--- Dataset entries ---
——
(** *** Context variables from step to step *)

Lemma calls_ok_in vars (tr : list event) cb a c :
  calls_ok vars tr -> In (EvCall cb a c) tr -> _running_loop c = Some self.
Proof.
  revert vars. induction tr as [|ev tr IH]; intros vars; simpl; [intros _ []|].
  destruct ev; try (intros Hk [?|Hin]; [discriminate|by eapply IH]).
  intros [-> Hk] [[= _ _ <-]|Hin]; [reflexivity|by eapply IH].
Qed.

Lemma run_context (fuel : nat) : forall (st : Loop),
  (forall cb a c, In (EvCall cb a c) (run fuel st).1.2 -> _running_loop c = Some self) /\
  (forall v, In (EvRunningLoop v) (run fuel st).1.2 -> v = Some self).
Proof.
  induction fuel as [|fuel IH]; intros st; simpl; [split; intros; contradiction|].
  destruct (run_step st) as [[st1 tr1] r1] eqn:Hstep.
  apply run_step_sound in Hstep as (_ & _ & _ & Ca & Ob).
  assert (H1 : forall cb a c, In (EvCall cb a c) tr1 -> _running_loop c = Some self)
    by (intros; by eapply calls_ok_in).
  destruct r1 as [e|]; [simpl; auto|].
  destruct (received_fut st1); [simpl; auto|].
  specialize (IH st1). destruct (run fuel st1) as [[st2 tr2] res]. simpl in *.
  destruct IH as [IHc IHo].
  split; intros; match goal with
                 | Hin : In _ (_ ++ _) |- _ => apply in_app_or in Hin as [Hin|Hin]
                 end; eauto.
Qed.

(** X10: all along [run], every callable is called with [_running_loop]
    set to the loop and sees the loop there, and the thread's own context
    is left as it was; so a step starts again from the thread's context:
    what the callbacks of one step wrote to context variables is not there
    in the next. *)
Theorem context_from_step_to_step (st : Loop) (fuel : nat) :
  (forall cb a c, In (EvCall cb a c) (run fuel st).1.2 -> _running_loop c = Some self) /\
  (forall v, In (EvRunningLoop v) (run fuel st).1.2 -> v = Some self) /\
  thread_context (run fuel st).1.1 = thread_context st /\
  (forall tr1 cb a c tr2,
      (run_step (run_step st).1.1).1.2 = tr1 ++ EvCall cb a c :: tr2 ->
      c = mkContext (Some self) (writes tr1 ++ cvars (thread_context st))).
Proof.
  destruct (run_context fuel st) as [Hc Ho].
  split; [exact Hc|]. split; [exact Ho|]. split.
  - destruct (run fuel st) as [[st' tr] res] eqn:Hrun.
    apply run_sound in Hrun as ((T & _) & _). exact T.
  - destruct (run_step st) as [[st1 tr1] r1] eqn:Hstep1.
    apply run_step_sound in Hstep1 as ((T & _) & _). simpl.
    destruct (run_step st1) as [[st2 tr2] r2] eqn:Hstep2.
    apply run_step_sound in Hstep2 as (_ & _ & _ & Ca & _). simpl.
    intros tr1' cb a c tr2' ->. rewrite <- T. by eapply calls_ok_split.
Qed.

(** *** Creating and enqueuing *)

Lemma enqueued_app (a b : list event) : enqueued (a ++ b) = enqueued a ++ enqueued b.
Proof.
  induction a as [|ev a IH]; simpl; [reflexivity|].
  destruct ev; simpl; try assumption; by rewrite IH.
Qed.

Lemma creates_refl (st : Loop) : creates st st [].
Proof. unfold creates. split; [lia|]. by rewrite Nat.sub_diag. Qed.

Lemma creates_nil (st st' : Loop) :
  length (handles st') = length (handles st) -> creates st st' [].
Proof. unfold creates. intros ->. split; [lia|]. by rewrite Nat.sub_diag. Qed.

Lemma creates_trans (st st1 st2 : Loop) tr1 tr2 :
  creates st st1 tr1 -> creates st1 st2 tr2 -> creates st st2 (tr1 ++ tr2).
Proof.
  unfold creates. intros [L1 E1] [L2 E2]. split; [lia|].
  rewrite enqueued_app, E1, E2.
  replace (length (handles st2) - length (handles st))
    with ((length (handles st1) - length (handles st))
          + (length (handles st2) - length (handles st1))) by lia.
  rewrite seq_app. do 2 f_equal. lia.
Qed.

Lemma creates_same (st st' : Loop) ev :
  length (handles st') = length (handles st) -> enqueued [ev] = [] ->
  creates st st' [ev].
Proof.
  unfold creates. intros -> ->. split; [lia|]. by rewrite Nat.sub_diag.
Qed.

Lemma creates_one (st st' : Loop) (hd : Handle) :
  handles st' = handles st ++ [hd] ->
  creates st st' [EvEnqueue (length (handles st))].
Proof.
  unfold creates. intros ->. rewrite length_app. simpl. split; [lia|].
  by replace (length (handles st) + 1 - length (handles st)) with 1 by lia.
Qed.

Lemma creates_call_soon target a ctx (st : Loop) h st' tr :
  call_soon target a ctx st = (h, st', tr) -> creates st st' tr.
Proof.
  unfold call_soon, new_handle, scheduler_enqueue. intros [= <- <- <-].
  by eapply creates_one.
Qed.

Lemma creates_call_later timeout target a ctx (st : Loop) h st' tr :
  call_later timeout target a ctx st = (h, st', tr) -> creates st st' tr.
Proof.
  unfold call_later. destruct (Qeq_bool timeout 0); [apply creates_call_soon|].
  unfold now, new_handle, scheduler_enqueue. intros [= <- <- <-].
  by eapply creates_one.
Qed.

Lemma creates_cancel h (st st' : Loop) tr :
  cancel_handle h st = (st', tr) -> creates st st' tr.
Proof.
  unfold cancel_handle. destruct (handles st !! h) as [hd|].
  - intros [= <- <-]. apply creates_same; [|reflexivity].
    simpl. by rewrite length_insert.
  - intros [= <- <-]. apply creates_refl.
Qed.

Lemma creates_event (st : Loop) ev :
  (forall x, ev <> EvEnqueue x) -> (forall h, ev <> EvCancel h) -> creates st st [ev].
Proof.
  intros He _. apply creates_same; [reflexivity|].
  destruct ev; try reflexivity. by destruct (He h).
Qed.

Lemma invoke_handles_creates hs cv (st : Loop) cv' st' tr r :
  invoke_handles hs cv st = (cv', st', tr, r) -> creates st st' tr.
Proof.
  apply (invoke_handles_kept creates);
    eauto using creates_refl, creates_trans, creates_call_soon, creates_call_later,
                creates_cancel, creates_event.
  - intros st0. by apply creates_nil.
  - intros st0. by apply creates_nil.
Qed.

Lemma invoke_io_creates cbs cv (st : Loop) cv' st' tr r :
  invoke_io cbs cv st = (cv', st', tr, r) -> creates st st' tr.
Proof.
  apply (invoke_io_kept creates);
    eauto using creates_refl, creates_trans, creates_call_soon, creates_call_later,
                creates_cancel, creates_event.
  - intros st0. by apply creates_nil.
  - intros st0. by apply creates_nil.
Qed.

Lemma run_step_creates (st : Loop) st' tr r :
  run_step st = (st', tr, r) -> creates st st' tr.
Proof.
  intros Hstep.
  apply run_step_shape in Hstep
    as (w & io & st0 & cv' & trd & -> & _ & _ & Hd & Hh & _ & _).
  assert (Hd' : creates st0 st' trd).
  { unfold dispatch in Hd.
    apply and_then_inv in Hd
      as [(e & He & ->)|(cv1 & st1 & tr_e & tr2 & He & Hd & ->)];
      apply invoke_handles_creates in He; [assumption|].
    eapply creates_trans; [exact He|].
    apply and_then_inv in Hd
      as [(e & Hi & ->)|(cv2 & st2 & tr_i & tr_l & Hi & Hl & ->)];
      apply invoke_io_creates in Hi; [assumption|].
    eapply creates_trans; [exact Hi|].
    unfold late_phase, scheduler_pop_pending in Hl.
    destruct (pop_pending _ (handles st2) (_scheduler st2)) as [late sch].
    apply emit_inv in Hl as (tr' & Hl & ->).
    apply invoke_handles_creates in Hl. exact Hl. }
  unfold creates in *. rewrite Hh in Hd'. exact Hd'.
Qed.

(** X12: during a step, and during [run], the handles passed to the
    scheduler's [enqueue] are exactly the handles created meanwhile, each
    once and in the order of their creation: no handle that existed before
    is enqueued again, none is created without being enqueued. *)
Theorem enqueued_once (st : Loop) (fuel : nat) :
  creates st (run_step st).1.1 (run_step st).1.2 /\
  creates st (run fuel st).1.1 (run fuel st).1.2.
Proof.
  split.
  - destruct (run_step st) as [[st' tr] r] eqn:Hstep. by eapply run_step_creates.
  - revert st. induction fuel as [|fuel IH]; intros st; simpl; [apply creates_refl|].
    destruct (run_step st) as [[st1 tr1] [e|]] eqn:Hstep;
      apply run_step_creates in Hstep; [assumption|].
    destruct (received_fut st1); [assumption|].
    specialize (IH st1). destruct (run fuel st1) as [[st2 tr2] res]. simpl in *.
    by eapply creates_trans.
Qed.

End EventLoop.

(** ** The loop over the heap scheduler *)

Section HeapLoop.
Context {Sel : Type} `{IOSelectorOps Sel}.
Variable _clock : Clock.
Variable body : cbid -> list nat -> prog.
Variable self : loop_id.

Import HeapScheduler.

Lemma insert_handles (e : entry) (q : list entry) (x : hid) :
  In x (map e_handle (insert e q)) <-> x = e_handle e \/ In x (map e_handle q).
Proof.
  induction q as [|y q IH]; simpl; [intuition|].
  destruct (key_leb y e); simpl; [rewrite IH|]; intuition.
Qed.

Lemma pop_subset up_to store (q : list entry) hs rest :
  pop up_to store q = (hs, rest) ->
  (forall x, In x hs -> In x (map e_handle q)) /\
  (forall x, In x (map e_handle rest) -> In x (map e_handle q)).
Proof.
  revert hs rest. induction q as [|e q IH]; intros hs rest; simpl.
  - intros [= <- <-]. auto.
  - destruct (deadline_leb (e_when e) (At up_to)).
    + destruct (pop up_to store q) as [hs' rest'] eqn:Hp.
      destruct (IH _ _ eq_refl) as [Hh Hr].
      destruct (is_cancelled store (e_handle e)); intros [= <- <-]; simpl;
        split; intuition.
    + intros [= <- <-]. simpl. split; [intros x []|auto].
Qed.

Lemma top_subset store (q : list entry) d rest :
  top store q = (d, rest) ->
  forall x, In x (map e_handle rest) -> In x (map e_handle q).
Proof.
  revert d rest. induction q as [|e q IH]; intros d rest; simpl.
  - intros [= <- <-]. auto.
  - destruct (is_cancelled store (e_handle e)).
    + intros Ht x Hin. right. eapply IH; eauto.
    + intros [= <- <-]. auto.
Qed.

Lemma grows_refl (st : Loop t Sel) : grows st st [].
Proof. unfold grows. split; [auto|]. split; [auto|]. intros ? []. Qed.

Lemma grows_trans (st st1 st2 : Loop t Sel) tr1 tr2 :
  grows st st1 tr1 -> grows st1 st2 tr2 -> grows st st2 (tr1 ++ tr2).
Proof.
  intros (W1 & Q1 & E1) (W2 & Q2 & E2). unfold grows.
  split; [auto|]. split; [auto|].
  intros x Hin. apply in_app_or in Hin as [Hin|Hin]; auto.
Qed.

Lemma grows_new (hd : Handle) (st : Loop t Sel) :
  let x := length (handles st) in
  grows st (mkLoop (handles st ++ [hd])
                   (heap_enqueue x (handles st ++ [hd]) (_scheduler st))
                   (_selector st) (clock_reads st) (thread_context st)
                   (received_fut st))
        [EvEnqueue x].
Proof.
  intros x. unfold grows, wf, heap_enqueue, queued; simpl.
  rewrite list_lookup_middle by reflexivity. simpl.
  rewrite length_app. simpl.
  split; [|split].
  - intros Hwf y Hin. apply insert_handles in Hin as [->|Hin]; simpl.
    + subst x. lia.
    + specialize (Hwf _ Hin). lia.
  - intros y Hin. apply insert_handles. auto.
  - intros y [[= <-]|[]]. apply insert_handles. auto.
Qed.

Lemma grows_call_soon target a ctx (st : Loop t Sel) h st' tr :
  call_soon target a ctx st = (h, st', tr) -> grows st st' tr.
Proof.
  unfold call_soon, new_handle, scheduler_enqueue. simpl.
  intros [= <- <- <-]. apply grows_new.
Qed.

Lemma grows_same (st st' : Loop t Sel) :
  _scheduler st' = _scheduler st -> length (handles st') = length (handles st) ->
  grows st st' [].
Proof.
  intros Hs Hl. unfold grows, wf. rewrite Hs, Hl.
  split; [auto|]. split; [auto|]. intros ? [].
Qed.

Lemma grows_call_later timeout target a ctx (st : Loop t Sel) h st' tr :
  call_later _clock timeout target a ctx st = (h, st', tr) -> grows st st' tr.
Proof.
  unfold call_later. destruct (Qeq_bool timeout 0); [apply grows_call_soon|].
  unfold new_handle, scheduler_enqueue. simpl. intros [= <- <- <-].
  change [EvEnqueue (length (handles st))]
    with ([] ++ [EvEnqueue (length (handles (now _clock st).2))]).
  eapply grows_trans; [apply (grows_same st (now _clock st).2); reflexivity|].
  apply (grows_new _ (now _clock st).2).
Qed.

Lemma grows_cancel h (st st' : Loop t Sel) tr :
  cancel_handle h st = (st', tr) -> grows st st' tr.
Proof.
  unfold cancel_handle. destruct (handles st !! h) as [hd|].
  - intros [= <- <-]. unfold grows, wf; simpl. rewrite length_insert.
    split; [auto|]. split; [auto|]. intros x [?|[]]. discriminate.
  - intros [= <- <-]. apply grows_refl.
Qed.

Lemma grows_event (st : Loop t Sel) ev :
  (forall x, ev <> EvEnqueue x) -> (forall h, ev <> EvCancel h) -> grows st st [ev].
Proof.
  intros He _. unfold grows. split; [auto|]. split; [auto|].
  intros x [->|[]]. by destruct (He x).
Qed.

Lemma invoke_handles_grows hs cv (st : Loop t Sel) cv' st' tr r :
  invoke_handles _clock body self hs cv st = (cv', st', tr, r) -> grows st st' tr.
Proof.
  apply (invoke_handles_kept _clock body self grows);
    eauto using grows_refl, grows_trans, grows_call_soon, grows_call_later,
                grows_cancel, grows_event.
  - intros st0. apply grows_same; reflexivity.
  - intros st0. apply grows_same; reflexivity.
Qed.

Lemma invoke_io_grows cbs cv (st : Loop t Sel) cv' st' tr r :
  invoke_io _clock body self cbs cv st = (cv', st', tr, r) -> grows st st' tr.
Proof.
  apply (invoke_io_kept _clock body self grows);
    eauto using grows_refl, grows_trans, grows_call_soon, grows_call_later,
                grows_cancel, grows_event.
  - intros st0. apply grows_same; reflexivity.
  - intros st0. apply grows_same; reflexivity.
Qed.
——
--- The task ---
Print the material above verbatim, first line through the line containing "destruct IH as [IHc IHo].", both included.

--- Problem solution ---
(** *** Context variables from step to step *)

Lemma calls_ok_in vars (tr : list event) cb a c :
  calls_ok vars tr -> In (EvCall cb a c) tr -> _running_loop c = Some self.
Proof.
  revert vars. induction tr as [|ev tr IH]; intros vars; simpl; [intros _ []|].
  destruct ev; try (intros Hk [?|Hin]; [discriminate|by eapply IH]).
  intros [-> Hk] [[= _ _ <-]|Hin]; [reflexivity|by eapply IH].
Qed.

Lemma run_context (fuel : nat) : forall (st : Loop),
  (forall cb a c, In (EvCall cb a c) (run fuel st).1.2 -> _running_loop c = Some self) /\
  (forall v, In (EvRunningLoop v) (run fuel st).1.2 -> v = Some self).
Proof.
  induction fuel as [|fuel IH]; intros st; simpl; [split; intros; contradiction|].
  destruct (run_step st) as [[st1 tr1] r1] eqn:Hstep.
  apply run_step_sound in Hstep as (_ & _ & _ & Ca & Ob).
  assert (H1 : forall cb a c, In (EvCall cb a c) tr1 -> _running_loop c = Some self)
    by (intros; by eapply calls_ok_in).
  destruct r1 as [e|]; [simpl; auto|].
  destruct (received_fut st1); [simpl; auto|].
  specialize (IH st1). destruct (run fuel st1) as [[st2 tr2] res]. simpl in *.
  destruct IH as [IHc IHo].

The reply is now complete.